• TASK TO COMPLETE: The entries below are to be written out again without alteration.

• SOURCE DATA:
(** When the bytes of the file from the start offset on fit the buffer, the
    chunk [openFile] reads is the only one: the whole dump leaves the buffer
    and the window start as [openFile] set them. *)
Theorem dump_reads_once (content : list byte) (p bs : string)
    (startOffset : Z) (hexa offset : bool) (w : World) (fuel : nat) :
  files w !! p = Some (RegularFile content) ->
  0 < byteSize content ->
  0 <= startOffset ->
  byteSize content <= BUFFER_LENGTH + startAfterCheck content startOffset ->
  (lineCount content <= fuel)%nat ->
  exists h w1 h' w2,
    openFile (newHexaFile p bs startOffset hexa offset) w = (Ret tt, h, w1) /\
    printAll fuel h w1 = Some (Ret tt, h', w2) /\
    buffer h' = buffer h /\
    bufferStart h' = bufferStart h /\
    bufferStart h = startAfterCheck content startOffset.
Proof.
  intros Hfile Hsize Hstart Hfit Hfuel.
  destruct (open_print_spec content p bs startOffset hexa offset w fuel
              Hfile Hsize Hstart Hfuel) as (Hopen & h' & Hprint).
  set (h := opened _ _ _ _ _ _ _) in *. set (w1 := logged _ _) in *.
  assert (Hs : Session content h w1).
  { apply Session_logged, Session_opened.
    - unfold startAfterCheck. destruct (startOffset >=? _); lia.
    - cbn [descriptors set_descriptors]. apply lookup_insert_eq. }
  exists h, w1, h'. eexists. split; [exact Hopen|]. split; [exact Hprint|].
  unfold printAll, print in Hprint. revert Hprint. mrun.
  rewrite (session_fstat _ _ _ Hs). cbn [Stats.size].
  set (n := Qceiling _). set (h0 := set_currentLine 0 (set_maxLine n h)).
  assert (Hs0 : Session content h0 w1).
  { destruct Hs as [? ? ? ?]. split; assumption. }
  rewrite (printLine_still content h0 w1 Hs0 ltac:(reflexivity) Hfit).
  intros Hrun.
  apply (runImmediates_still content) in Hrun.
  - destruct Hrun as (Hb & Hbs & _). repeat split; assumption.
  - apply Session_emit. destruct Hs0 as [? ? ? ?]. split; assumption.
  - cbn [bufferStart currentOffset set_currentLine set_currentOffset].
    change (bufferStart h0) with (currentOffset h0).
    change LINE_WIDTH with 24. lia.
  - exact Hfit.
Qed.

• YOUR SOLUTION:
(** When the bytes of the file from the start offset on fit the buffer, the
    chunk [openFile] reads is the only one: the whole dump leaves the buffer
    and the window start as [openFile] set them. *)
Theorem dump_reads_once (content : list byte) (p bs : string)
    (startOffset : Z) (hexa offset : bool) (w : World) (fuel : nat) :
  files w !! p = Some (RegularFile content) ->
  0 < byteSize content ->
  0 <= startOffset ->
  byteSize content <= BUFFER_LENGTH + startAfterCheck content startOffset ->
  (lineCount content <= fuel)%nat ->
  exists h w1 h' w2,
    openFile (newHexaFile p bs startOffset hexa offset) w = (Ret tt, h, w1) /\
    printAll fuel h w1 = Some (Ret tt, h', w2) /\
    buffer h' = buffer h /\
    bufferStart h' = bufferStart h /\
    bufferStart h = startAfterCheck content startOffset.
Proof.
  intros Hfile Hsize Hstart Hfit Hfuel.
  destruct (open_print_spec content p bs startOffset hexa offset w fuel
              Hfile Hsize Hstart Hfuel) as (Hopen & h' & Hprint).
  set (h := opened _ _ _ _ _ _ _) in *. set (w1 := logged _ _) in *.
  assert (Hs : Session content h w1).
  { apply Session_logged, Session_opened.
    - unfold startAfterCheck. destruct (startOffset >=? _); lia.
    - cbn [descriptors set_descriptors]. apply lookup_insert_eq. }
  exists h, w1, h'. eexists. split; [exact Hopen|]. split; [exact Hprint|].
  unfold printAll, print in Hprint. revert Hprint. mrun.
  rewrite (session_fstat _ _ _ Hs). cbn [Stats.size].
  set (n := Qceiling _). set (h0 := set_currentLine 0 (set_maxLine n h)).
  assert (Hs0 : Session content h0 w1).
  { destruct Hs as [? ? ? ?]. split; assumption. }
  rewrite (printLine_still content h0 w1 Hs0 ltac:(reflexivity) Hfit).
  intros Hrun.
  apply (runImmediates_still content) in Hrun.
  - destruct Hrun as (Hb & Hbs & _). repeat split; assumption.
  - apply Session_emit. destruct Hs0 as [? ? ? ?]. split; assumption.
  - cbn [bufferStart currentOffset set_currentLine set_currentOffset].
    change (bufferStart h0) with (currentOffset h0).
    change LINE_WIDTH with 24. lia.
  - exact Hfit.
Qed.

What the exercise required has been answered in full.